Listeners of the wildly popular Liberian radio program, The Costa Morning Show, were startled last week to hear muffled banging during a live broadcast. It was the sound of dozens of heavily armed police breaking down the station compound's iron gates early in the morning.
When one of the hosts announced on air that officers had started seizing the station's equipment, a crowd quickly gathered outside the offices of Roots FM in Monrovia, leading to clashes with police.
The morning show host, Henry Costa, who is also the station owner, is a tough-talking critic of President George Weah and his administration. His listeners see the closure of Roots FM as another example of the government's lack of tolerance for opposition voices.
The government, however, said it shut the station down because Roots FM was broadcasting on frequencies that it didn't have a license for. It also accused the station of inciting violence.
"FM 102.7 was engaged in broadcasting specifically hate messages at peaceful Liberian citizens and other forms of extortion and blackmail," Solicitor General Sayma Syrenius Cephus was quoted by the Liberian paper, The New Dawn, as saying at a press briefing.
Human rights lawyer Tiawon Gongoloe, though, views the Roots FM closure as clearly "unlawful" because it violates people's rights to free speech, which are protected in Liberian constitution.
"It's not good for our democracy," Gongoloe told DW.
Gongoloe also believes that the seizure of the station's equipment such as microphones, mixers, headphones and computers is illegal.
"If anybody uses weapons, or uses instruments that harm other people, the government has the right [to seize them], but communication gadgets are not [weapons] and so there's no legal basis for seizing communication equipment," Gongoloe said.
Ten days before the incident, the Press Union of Liberia had recommended closing down Roots FM for ethical breaches. But it also asked for Freedom FM, a pro-government station, to be shut down for the same reason - Freedom FM is still on air, however.
Spate of attacks on radio stations
It's not the first time Roots FM has been forced off air. In January 2019, masked gunmen burst into the building and smashed much of the station's equipment. Les than weeks later, gunmen again attacked the station, stealing equipment and briefly forcing it off air.
Other stations have also been attacked. In March, the Monrovia-based Joy FM was off air after someone severed the transmitter cables in the middle of the night.
Joy FM manager Emmanuel Dahn said he assumed the vandalism was a deliberate attempt to take the station off air.

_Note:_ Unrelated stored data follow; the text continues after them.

(* ===== verification/ReaderHost.v ===== *)
(** * The credential reader: callbacks of the host

    Models the rest of [modules/ultrawidelock_cred/src/ultrawidelock_reader.c]
    that runs on the BLE-host task or beside it: connections and received data,
    the samples of the power gate, Reader-Status-Changed and its replay, the
    deadlines, the presence checkpoint, and the housekeeping that persists the
    store and refills the spare ephemeral.  A call that hands work to the host
    task is an event; the work is an operation of its own. *)

From Stdlib Require Import ZArith Lia Bool.
From stdpp Require Import base list numbers option.
From S2P Require Import Prelude Wire CredCrypto Device CredApdu Prov RssiGate StepupParse ReaderState Reader.

Local Open Scope Z_scope.
Local Open Scope uwl_scope.

Definition HOUSEKEEPING_REFILL : Z := 0x01.
Definition HOUSEKEEPING_STORE : Z := 0x02.

Definition POST_STATUS_SECURED : Z := 0.
Definition POST_STATUS_UNSECURED : Z := 1.
Definition POST_TICK : Z := 2.
Definition POST_PRESENCE : Z := 3.
Definition POST_SWEEP : Z := 4.

Definition all_slots : list nat := seq 0 MAX_SESSIONS.

Definition status_plain (unsecured : bool) : list Z :=
  [0x02; 0x02; 0x00; 0x04; 0x00; 0x02; 0x04; if unsecured then 0x01 else 0x00].

Section Host.
Context `{G : Gcm, E : Ec, W : World, C : reader_cfg}.

(** ** Provisioning *)

Definition PROV_LOAD_EMPTY : Z := 1.

(** The group key of the salts, after any change of the identity. *)
Definition compute_reader_group_x (st : reader) : reader :=
  match (if w_crypto (rd_log st) then ec_pub_from_priv (rid_sign_priv (ident st)) else None) with
  | Some pub => on_prov (fun p => p <| pv_group_x := pub_x pub |> <| pv_have_group_x := true |>) st
  | None => on_prov (fun p => p <| pv_have_group_x := false |>) st
  end.

Definition load_provisioning (st : reader) : reader * Z :=
  let p := rd_prov st in
  if pv_loaded p && negb (bool_decide (pv_state p = PROVISIONING_UNAVAILABLE))
  then (st, if bool_decide (pv_state p = PROVISIONING_READY) then 0 else PROV_LOAD_EMPTY)
  else
    let '(rc, (id, ts)) := w_load (rd_log st) in
    let state :=
      if rc =? 0 then if rid_is_dev id && (ts_count ts =? 0) then PROVISIONING_EMPTY else PROVISIONING_READY
      else if rc =? PROV_LOAD_EMPTY then PROVISIONING_EMPTY else PROVISIONING_UNAVAILABLE in
    let st := on_prov (fun p => p <| pv_id := id |> <| pv_trust := ts |> <| pv_state := state |>) (emit EvLoad st) in
    (on_prov (fun p => p <| pv_loaded := true |>) (compute_reader_group_x st), rc).

Definition loaded (st : reader) : reader := (load_provisioning st).1.

(** ** Reader-Status-Changed *)

Definition reader_status_send (i : nat) (unsecured : bool) (st : reader) : reader :=
  let '(sc, sealed) := msg_seal (se_sc_ble (sess st i)) (status_plain unsecured) 64 in
  let st := on_sess i (fun s => s <| se_sc_ble := sc |>) st in
  match sealed with
  | None => session_terminate i st
  | Some wire =>
      let '(st, rc) := ble_send (se_conn (sess st i)) wire st in
      if negb (rc =? 0) then
        session_terminate i (if unsecured then st else on_wallet (fun w => w <| wl_undelivered := true |>) st)
      else on_wallet (fun _ => {| wl_undelivered := false; wl_replay_at := 0; wl_last_unsecured := unsecured; wl_peer_unknown := false |}) st
  end.

Definition is_established (st : reader) (i : nat) : bool :=
  se_active (sess st i) && bool_decide (se_phase (sess st i) = PH_ESTABLISHED).

Definition reader_status_send_on_host (unsecured : bool) (st : reader) : reader :=
  if eqb unsecured (wl_last_unsecured (rd_wallet st)) && negb (wl_peer_unknown (rd_wallet st)) then st else
  match List.find (is_established st) all_slots with
  | None => if unsecured then st else on_wallet (fun w => w <| wl_undelivered := true |>) st
  | Some i => reader_status_send i unsecured st
  end.

Definition reader_notify_unlock (unsecured : bool) (st : reader) : reader :=
  emit (EvPost (if unsecured then POST_STATUS_UNSECURED else POST_STATUS_SECURED)) (emit (EvLockState unsecured) st).

(** ** Deadlines *)

Definition session_idle_extend (now_ms : Z) (i : nat) (st : reader) : reader :=
  let s := sess st i in
  match se_overall_deadline s, w_range_age (rd_log st) with
  | Some deadline, Some age_ms =>
      if bool_decide (se_phase s = PH_ESTABLISHED) && (0 <=? age_ms) && (age_ms <? SESSION_TIMEOUT_MS) then
        let until := u32 (now_ms + (SESSION_TIMEOUT_MS - age_ms)) in
        if 0 <? i32 (until - deadline) then on_sess i (fun s => s <| se_overall_deadline := Some until |>) st else st
      else st
  | _, _ => st
  end.
Lemma decide_outcome data block pub r st st1 : ready i st -> se_phase (sess st i) = PH_SENT_AUTH1 ->
  se_learn_pending (sess st i) = false -> stranded (sess st i) = false -> prepared block st st1 ->
  auth1_proof st (sess st i) (payload data) block pub r -> outcome st i data (decide_auth1 i block pub r st1).
Proof.
  intros Hr Hph Hp Hst Hpp Hpf. unfold decide_auth1. cbv zeta. pose proof (prepared_ready _ _ _ Hr Hpp) as Hr1.
  set (st2 := on_prov _ st1). assert (kept i st1 st2) as K2 by (destruct Hr1 as (? & ? & _); by apply kept_on_prov).
  pose proof (kept_ready _ _ _ Hr1 K2) as Hr2. assert (sess st2 i = sess st1 i) as Es2 by done.
  assert (trust st2 = trust st) as Et by (unfold trust; by rewrite <- (pp_prov _ _ _ Hpp)).
  assert (ident st2 = ident st) as Ei by (unfold ident; by rewrite <- (pp_prov _ _ _ Hpp)).
  assert (pv_state (rd_prov st2) = pv_state (rd_prov st)) as Estate by by rewrite <- (pp_prov _ _ _ Hpp).
  assert (touched i PH_SENT_AUTH1 st st2) as T2.
  { rewrite <- Hph. eapply touched_trans; [apply (pp_touched _ _ _ Hpp)|]. rewrite <- (tc_phase _ _ _ _ (pp_touched _ _ _ Hpp)).
    exact (moved_touched _ _ _ K2). }
  assert (auth_view st2 = auth_view st) as A2 by (rewrite (mv_auth _ _ _ _ K2); apply (pp_auth _ _ _ Hpp)).
  assert (fixed (sess st2 i) = fixed ((sess st i) <| se_ursk := ursk_from_block block |>)) as F2 by (rewrite Es2; apply (pp_fixed _ _ _ Hpp)).
  clearbody st2. unfold fixed in F2. injection F2 as Fa Fc Fp _ Fu Fs.
  set (tv := trust_verdict st2 pub). destruct ((tv =? 0) || dev_accepts st2 tv) eqn:Hadm.
  - assert (admitted st i data pub (ursk_from_block block)) as Hev.
    { apply orb_true_iff in Hadm as [H0|Hd].
      - apply Z.eqb_eq in H0. apply check_verdict in H0. rewrite Et in H0. by eapply admit_standard.
      - apply dev_verdict in Hd as (D1 & D2 & D3 & D4). rewrite Et in D4. rewrite Ei in D2. rewrite Estate in D3. by eapply admit_dev. }
    pose proof (send_exchange_spec st2 Hr2) as H3. destruct (send_exchange i st2) as [st3 sent]. destruct sent; cbn [negb].
    2: { apply out_failed. split; [exact (touched_moved _ _ _ _ _ T2 H3)|]. rewrite (mv_auth _ _ _ _ H3). exact A2. }
    assert (ready i st3) as Hr3 by by eapply moved_ready.
    pose proof (moved_kept _ _ _ _ _ H3 (commit_kept (stage_kp st2 (sess st2 i) tv pub) pub st3 Hr3)) as H4.
    set (st4 := commit_kp _ pub st3) in *. clearbody st4. pose proof (mv_fixed _ _ _ _ H4) as F4. unfold fixed in F4.
    injection F4 as _ _ F4p _ F4u _. assert (se_learn_pending (sess st4 i) = false) as Hp4 by (rewrite F4p, Fp; exact Hp).
    rewrite Hp4, andb_false_r. destruct (exchange_granted pub (if tv =? 0 then Some (i8 (prov_trust_find (trust st4) pub)) else None) st2 st4 Hr2 H4) as (X1 & X2 & X3).
    set (st5 := emit _ _) in *. clearbody st5. unfold fixed in X2. injection X2 as _ _ Xp _ Xu Xs.
    eapply (out_granted _ _ _ _ PH_SENT_EXCHANGE pub).
    + exact (touched_trans _ _ _ _ _ T2 X1).
    + set_solver.
    + intros _. rewrite Xp, Fp. exact Hp.
    + rewrite Xs, Fs. exact Hst.
    + by rewrite X3, A2.
    + left. by rewrite Xu, Fu.
  - destruct (begin_learn i block pub r st2) as [st3|] eqn:Hbl.
    2: { apply out_failed. eapply touched_failed; [exact T2|exact A2|].
         assert (kept i st2 (emit (EvAccess false) st2)) as K3 by (destruct Hr2 as (? & ? & _); by apply kept_emit).
         eapply touched_failed; [exact (moved_touched _ _ _ K3)|done|]. apply failed_terminate. by eapply kept_ready. }
    apply begin_learn_spec in Hbl as (B1 & B2 & [pub' B3] & B4 & B5 & B6 & B7); [|done].
    rewrite (tc_phase _ _ _ _ T2) in B4. assert (ready i st3) as Hr3 by by eapply touched_ready.
    pose proof (send_exchange_spec st3 Hr3) as H4. destruct (send_exchange i st3) as [st4 sent].
    pose proof (touched_trans _ _ _ _ _ T2 B4) as T3. destruct sent; cbn [negb].
    2: { apply out_failed. split; [exact (touched_moved _ _ _ _ _ T3 H4)|]. by rewrite (mv_auth _ _ _ _ H4), B6. }
    assert (ready i st4) as Hr4 by by eapply moved_ready.
    pose proof (moved_kept _ _ _ _ _ H4 (commit_kept (stage_kp st3 (sess st3 i) tv pub) pub st4 Hr4)) as H5.
    set (st5 := commit_kp _ pub st4) in *. clearbody st5. pose proof (mv_fixed _ _ _ _ H5) as F5. rewrite B7 in F5.
    assert (se_learn_pending (sess st5 i) = true) as Hp5 by (unfold fixed in F5; by injection F5).
    rewrite Hp5, B1. cbn [andb]. eapply (out_presented _ _ _ _ pub (ursk_from_block block)).
    + exact (touched_moved _ _ _ _ _ T3 H5).
    + by rewrite (mv_auth _ _ _ _ H5), B6.
    + rewrite F5, Fa, Fc, Fu. destruct Hr as (_ & [Hact _] & _). by rewrite <- Hact.
    + split; [exact Hph|]. split; [exact B1|]. split; [by rewrite <- Et|]. exists block, r. split; [exact Hpf|]. split; [|done].
      destruct Hpf as (? & ? & ? & _ & _ & _ & _ & _ & Hpub & _). rewrite B3 in Hpub |- *. cbn in Hpub. by rewrite Hpub.
Qed.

"It was not a criminal who came to look for cables, because they didn't take the cable away after cutting it. The intention was to damage the institution," Dahn told online news site FrontPage Africa.
"Joy FM is one independent radio station and sometimes ... we are vocal and critical on national issues... those who are involved, apparently they don't want us to be here and they are looking for a way to silence the institution," he is quoted as saying.
Official intolerance for independent journalism
In 2018, the Press Union of Liberia was so alarmed by the hostile anti-press sentiment that sent an open letter to the United Nations warning of the "pace at which official intolerance for independent journalism and dissent is escalating in Liberia."
However, at the same time, President Weah has repeatedly talked of his support for free speech and free press.
When he was sworn in as Liberia's new president in January 2018, he affirmed his commitment to freedom of expression, saying: "We could not have arrived at this day without our voices been heard loudly, and all our views, no matter how critical, being freely expressed in an atmosphere void of intimidation and arrest."
Weah has also made good on his promise to pass a new freedom of press act which came into law in March 2019. The new act decriminalizes defamation and insult, voiding a law that had previously resulted in the rampant arrest of journalists and excessive prison sentences and fines for media houses.
Evelyn Kpadeh Seagbeh in Monrovia contributed to this article.